In this issue of Heart, Franken and colleagues1 classified FBN1 mutations in 290 Marfan patients as either ‘dominant-negative’ (61%) if the mutated and non-mutated fibrillin-1 proteins both were incorporated into the extracellular matrix or as ‘haplo-insufficient’ (39%) if there was a decreased total amount of fibrillin-1 with only the non-mutated protein incorporated into tissue. Compared with patients with a dominant-negative mutation, those with haplo-insufficiency had larger aortic root diameters at baseline, a faster rate of aortic dilation and an increased risk of the combined endpoint of aortic dissection and death (HR: 3.3, 95% CI 1.0 to 11.4, p=0.060).

In an accompanying editorial, Landis, Veldtman and Ware2 summarise the pathogenesis of Marfan syndrome and discuss how this new research adds to our understanding of this condition (figure 1). They conclude: “The study detects an aortic phenotype difference based on FBN1 mutation classifications and stands as an example of the increasingly powerful capability to stratify patients based on individualised genetic testing results. Thus, the study shows the potential value of genotyping all patients with Marfan syndrome and consideration of the role of allelic heterogeneity in management. In addition, the study highlights the value of large volume centres specialised in genetic and cardiac management of aortopathy to analyse robustly phenotyped cohorts and propel clinical practice forward.”

Figure 1

Genetics and pathogenesis in Marfan syndrome. A schematic overview of the effect of haploinsufficiency (HI) or dominant negative (DN) mutations is shown.
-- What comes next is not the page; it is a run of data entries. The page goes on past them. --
(* ===== verification/StoreUtxo.v ===== *)
(** The set of unspent outputs in the database: what node/chaindata/chaindb_io.go stores
    represents the abstract set of UtxoSet.v, views loaded from it are coherent with it, and
    writing a view back represents the set the view stands for. *)

From stdpp Require Import gmap fin_maps.
From S2P Require Import Prelude Big WireEncoding WireTx Chainhash WireHeader WireMsg Script Compress Utxo UtxoSet ChainStore StoreFacts.

(** * Keys *)

Definition op_ok (o : OutPoint) : Prop := len (Op_Hash o) = HashSize /\ is_uint 32 (Op_Index o).

Definition key_of (o : OutPoint) : bytes := Op_Hash o ++ vlq (Op_Index o).

Lemma index_uint o : op_ok o -> is_uint 64 (Op_Index o).
Proof. unfold op_ok, is_uint. lia. Qed.

Lemma outpointKey_spec o : op_ok o -> outpointKey o = Ok (key_of o).
Proof.
  intros Ho. pose proof (index_uint o Ho) as Hi. unfold outpointKey. rewrite serializeSizeVLQ_len, to_nat_len by done.
  rewrite putVLQ_app by (done || (rewrite len_replicate_nat; done)). cbn [mbind outcome_bind].
  by rewrite drop_ge, app_nil_r by (by rewrite length_replicate).
Qed.

Lemma keyToOutpoint_spec o : op_ok o -> keyToOutpoint (key_of o) = Ok o.
Proof.
  intros Ho. pose proof Ho as [Hh Hi]. unfold keyToOutpoint, key_of.
  pose proof (slice_exact [] (Op_Hash o) (vlq (Op_Index o)) 0 HashSize) as Hs. cbn [app] in Hs. rewrite Hs by (rewrite ?len_nil; done).
  pose proof (slice_exact (Op_Hash o) (vlq (Op_Index o)) [] HashSize (len (Op_Hash o ++ vlq (Op_Index o)))) as Hr.
  rewrite app_nil_r in Hr. cbn [mbind outcome_bind]. rewrite Hr by (rewrite ?len_app; lia). cbn [mbind outcome_bind].
  pose proof (deserializeVLQ_vlq (Op_Index o) [] (index_uint o Ho)) as Hd. rewrite app_nil_r in Hd. rewrite Hd. cbn [fst].
  rewrite uwrap_id by done. by destruct o.
Qed.

Lemma key_inj o o' : op_ok o -> op_ok o' -> key_of o = key_of o' -> o = o'.
Proof. intros Ho Ho' E. pose proof (keyToOutpoint_spec o Ho) as H. rewrite E, keyToOutpoint_spec in H by done. by injection H. Qed.

Lemma key_nonempty o : op_ok o -> (len (key_of o) =? 0) = false.
Proof.
  intros [Hh _]. unfold key_of. rewrite len_app, Hh. pose proof (len_nonneg (vlq (Op_Index o))). apply Z.eqb_neq. unfold HashSize. lia.
Qed.

(** * Entries *)

Definition entry_bytes (c : SpentTxOut) : bytes :=
  vlq (spentTxOutHeaderCode c) ++ txout_bytes (st_Amount c) (st_PkScript c).

Definition entry_of (c : SpentTxOut) : UtxoEntry :=
  {| entry_amount := st_Amount c; entry_pkScript := st_PkScript c; entry_blockHeight := st_Height c;
     packedFlags := if st_IsCoinBase c then Z.lor 0 tfCoinBase else 0 |}.

Lemma coin_of_entry c : coin_of (Some (entry_of c)) = Some c.
Proof. by destruct c as [a s h [|]]. Qed.

Lemma entry_bytes_nonempty c : 0 < len (entry_bytes c).
Proof.
  unfold entry_bytes. rewrite len_app. pose proof (txout_bytes_nonempty (st_Amount c) (st_PkScript c)).
  pose proof (len_nonneg (vlq (spentTxOutHeaderCode c))). lia.
Qed.

Lemma serialize_entry e : IsSpent e = false -> coin_ok (stxo_of e) -> serializeUtxoEntry e = Ok (Some (entry_bytes (stxo_of e))).
Proof.
  intros Hsp Hc. pose proof Hc as (Ha & Hs & _). unfold serializeUtxoEntry, utxoEntryHeaderCode. rewrite Hsp. cbn [mbind outcome_bind].
  change (headerCode (entry_blockHeight e) (Entry_IsCoinBase e)) with (spentTxOutHeaderCode (stxo_of e)).
  change (entry_amount e) with (st_Amount (stxo_of e)). change (entry_pkScript e) with (st_PkScript (stxo_of e)).
  rewrite amount_uint by done. set (c := stxo_of e) in *.
  assert (Hl : serializeSizeVLQ (spentTxOutHeaderCode c) + compressedTxOutSize (st_Amount c) (st_PkScript c) = len (entry_bytes c)).
  { unfold entry_bytes. by rewrite len_app, txout_bytes_len, serializeSizeVLQ_len by (done || apply headerCode_uint). }
  rewrite Hl, to_nat_len. unfold entry_bytes. set (v := vlq _). set (t := txout_bytes _ _).
  rewrite putVLQ_app by (apply headerCode_uint || (fold v; rewrite len_replicate_nat, length_app; unfold len; lia)).
  fold v. cbn [mbind outcome_bind]. rewrite drop_replicate, length_app. replace (length v + length t - length v)%nat with (length t) by lia.
  rewrite put_from_app with (enc := t).
  - cbn [mbind outcome_bind]. by rewrite drop_ge, app_nil_r by by rewrite length_replicate.
  - apply putCompressedTxOut_spec; [done..|]. fold t. by rewrite len_replicate_nat.
Qed.

Lemma deserialize_entry c : coin_ok c -> DeserializeUtxoEntry (entry_bytes c) = Ok (entry_of c).
Proof.
  intros Hc. pose proof Hc as (Ha & Hs & Hh). unfold DeserializeUtxoEntry, entry_bytes. set (t := txout_bytes _ _).
  destruct (vlq_head (spentTxOutHeaderCode c) t) as (-> & -> & ->); [apply headerCode_uint|apply txout_bytes_nonempty|].
  unfold spentTxOutHeaderCode. rewrite headerCode_flag, headerCode_height by done.
  rewrite <-(app_nil_r t). unfold t. rewrite decodeCompressedTxOut_spec by done. cbn [mbind outcome_bind]. by rewrite amount_int.
Qed.

(** * The bucket of unspent outputs *)

(** The bucket holds the entries of a set of unspent outputs. *)
Definition represents (b : bucket) (U : utxo_set) : Prop :=
  forall o, op_ok o -> b !! key_of o = entry_bytes <$> U !! o.

Definition coins_ok (U : utxo_set) : Prop := map_Forall (fun _ c => coin_ok c) U.

(** A database whose bucket of unspent outputs represents a set. *)
Definition stores (tx : dbTx) (U : utxo_set) : Prop :=
  exists b, meta_buckets tx !! UtxoSetBucketName = Some b /\ represents b U.

Lemma fetch_stored tx U o : stores tx U -> coins_ok U -> op_ok o -> FetchUtxoEntry o tx = Ok (entry_of <$> U !! o).
Proof.
  intros (b & Hb & Hr) Hok Ho. unfold FetchUtxoEntry, get_in, Bucket. rewrite outpointKey_spec by done. cbn [mbind outcome_bind].
  rewrite Hb. cbn [mbind outcome_bind]. unfold bucket_Get. rewrite key_nonempty, Hr by done.
  destruct (U !! o) as [c|] eqn:E; [|done]. cbn [fmap option_fmap option_map]. pose proof (entry_bytes_nonempty c).
  assert (Hc : coin_ok c) by by eapply Hok. rewrite (proj2 (Z.eqb_neq _ 0)) by lia. by rewrite deserialize_entry by done.
Qed.

(** * Coherent views *)

(** An entry that is not modified agrees with the database. *)
Definition entry_fine (U : utxo_set) (o : OutPoint) (entry : option UtxoEntry) : Prop :=
  op_ok o /\
  match entry with
  | None => U !! o = None
  | Some e => (IsSpent e = false -> coin_ok (stxo_of e)) /\ (isModified e = false -> coin_of (Some e) = U !! o)
  end.

Definition coherent (U : utxo_set) (view : UtxoViewpoint) : Prop := map_Forall (entry_fine U) (entries view).

(** What the loop leaves at a key: the coin of a modified entry, or what was there. *)
Definition written (entry : option (option UtxoEntry)) (old : option bytes) : option bytes :=
  match entry with
  | Some (Some e) => if isModified e then entry_bytes <$> coin_of (Some e) else old
  | _ => old
  end.

Lemma put_utxo_spec U o entry b : entry_fine U o entry ->
  exists b', put_utxo o entry b = Ok b' /\ b' !! key_of o = written (Some entry) (b !! key_of o) /\
    forall k, k <> key_of o -> b' !! k = b !! k.
Proof.
  intros [Ho He]. unfold put_utxo, written, coin_of. destruct entry as [e|]; [|by exists b].
  destruct (isModified e); cbn [negb]; [|by exists b]. destruct He as [Hc _]. destruct (IsSpent e) eqn:Es.
  - rewrite outpointKey_spec by done. cbn [mbind outcome_bind]. eexists. split; [done|]. unfold bucket_Delete. rewrite key_nonempty by done.
    split; [by rewrite lookup_delete_eq|]. intros k Hk. by rewrite lookup_delete_ne.
  - rewrite serialize_entry, outpointKey_spec by auto. cbn [mbind outcome_bind default]. unfold bucket_Put. rewrite key_nonempty by done.
    eexists. split; [done|]. split; [by rewrite lookup_insert_eq|]. intros k Hk. by rewrite lookup_insert_ne.
Qed.

Lemma put_utxos_spec U l : forall b, NoDup l.*1 -> Forall (fun oe => entry_fine U oe.1 oe.2) l ->
  exists b', put_utxos l b = Ok b' /\ forall o, op_ok o -> b' !! key_of o = written ((list_to_map l : gmap _ _) !! o) (b !! key_of o).
Proof.
  induction l as [|[o e] l IH]; intros b Hn Hl; [by exists b|]. cbn in Hn. apply NoDup_cons in Hn as [Hni Hn].
  apply Forall_cons in Hl as [He Hl]. cbn in He. destruct (put_utxo_spec U o e b He) as (b1 & E1 & Ho & Hk). cbn [put_utxos]. rewrite E1. cbn [mbind outcome_bind].
  destruct (IH b1 Hn Hl) as (b2 & E2 & Hb). exists b2. split; [done|]. intros o' Ho'. rewrite Hb by done. cbn [list_to_map foldr uncurry].
  destruct (decide (o = o')) as [->|Hne].
  - rewrite lookup_insert_eq, not_elem_of_list_to_map_1 by done. exact Ho.
  - rewrite lookup_insert_ne by done. rewrite Hk; [done|]. intros Ek. apply Hne. symmetry. eapply key_inj; [done|apply He|done].
Qed.

(** Writing a view to the database, in any order of its entries. *)
Lemma put_view U view order tx : stores tx U -> coherent U view -> order ≡ₚ map_to_list (entries view) ->
  exists tx', PutUtxoView order tx = Ok tx' /\ stores tx' (utxos U view) /\
    forall name, name <> UtxoSetBucketName -> meta_buckets tx' !! name = meta_buckets tx !! name.
Proof.
  intros (b & Hb & Hr) Hc Hp. unfold PutUtxoView, Bucket. rewrite Hb. cbn [mbind outcome_bind].
  assert (Hn : NoDup order.*1) by (rewrite Hp; apply NoDup_fst_map_to_list).
  assert (Hf : Forall (fun oe => entry_fine U oe.1 oe.2) order).
  { rewrite Hp. apply Forall_forall. intros [o e] Hi. apply elem_of_map_to_list in Hi. by apply (Hc o e). }
  destruct (put_utxos_spec U order b Hn Hf) as (b' & E & Hb'). rewrite E. cbn [mbind outcome_bind]. eexists. split; [done|]. split.
  - exists b'. split; [cbn; by rewrite lookup_insert_eq|]. intros o Ho. rewrite Hb' by done.
    rewrite (list_to_map_proper order (map_to_list (entries view)) Hn Hp), list_to_map_to_list, Hr, utxos_lookup by done.
    destruct (entries view !! o) as [e|] eqn:Ee; [|done]. destruct (Hc o e Ee) as [_ He]. destruct e as [e|]; cbn; [|by rewrite He].
    destruct (isModified e); [done|]. destruct He as [_ He]. by rewrite <-He.
  - intros name Hne. cbn. by rewrite lookup_insert_ne.
Qed.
The most common type of mutations that lead to HI or DN effect are listed. However, these classifications are not absolute, and the precise effect of a specific DNA mutation must be determined at the protein level. Mutations that cause HI result in less protein because only the normal, non-mutated FBN1 allele generates protein products. In contrast, a combination of normal protein products (fibrillin-1) generated by the non-mutated FBN1 allele and stable abnormal protein products generated by the DN allele are seen with DN mutations. The green circle in the fibrillin-1 protein represents the altered amino acid residue. Normal microfibrils are associated with latency associated peptides (LAP; red circles), which bind TGFβ in a biologically inactive complex in combination with latent TGFβ binding protein (LTBP1; blue oval). When microfibrils are reduced due to HI, interaction with matrix fibres is disrupted, and increases in activated TGFβ are seen due to a reduced number of microfibrils. DN mutations can have a range of effects depending on the specific mutation. Shown here, a DN mutation results in abnormalities in fibrillin-1 protein folding and increased activated TGFβ. TGFβ, transforming growth factor beta.

The risk of developing heart failure later in life is associated with health behaviours in young adulthood. In order to examine the interaction of physical fitness and obesity with risk of heart failure, Crump and colleagues3 looked at the association between baseline factors and subsequent heart failure in a cohort 1.3 million Swedish military conscripts, which includes 97–98% of all 18-year-old men in Sweden, with follow-up data to age 47–62 years. Baseline aerobic fitness, muscle strength and body mass index at age 18 years were independently associated with a higher risk of long-term heart failure, even when adjusted for potential confounding factors. Those in the lowest tertile of aerobic fitness and muscular strength had a 1.7× increased risk of heart failure compared to the high tertile, corresponding to incident rates per 100,000 person-years of 43.2 versus 10.8 with a significant interaction between aerobic fitness and muscular strength (figure 2).

Figure 2

Probability of developing heart failure by aerobic fitness and muscular strength at the age of 18 years (median attained age 47 years, maximum 62 years), adjusted for height, weight and other covariates.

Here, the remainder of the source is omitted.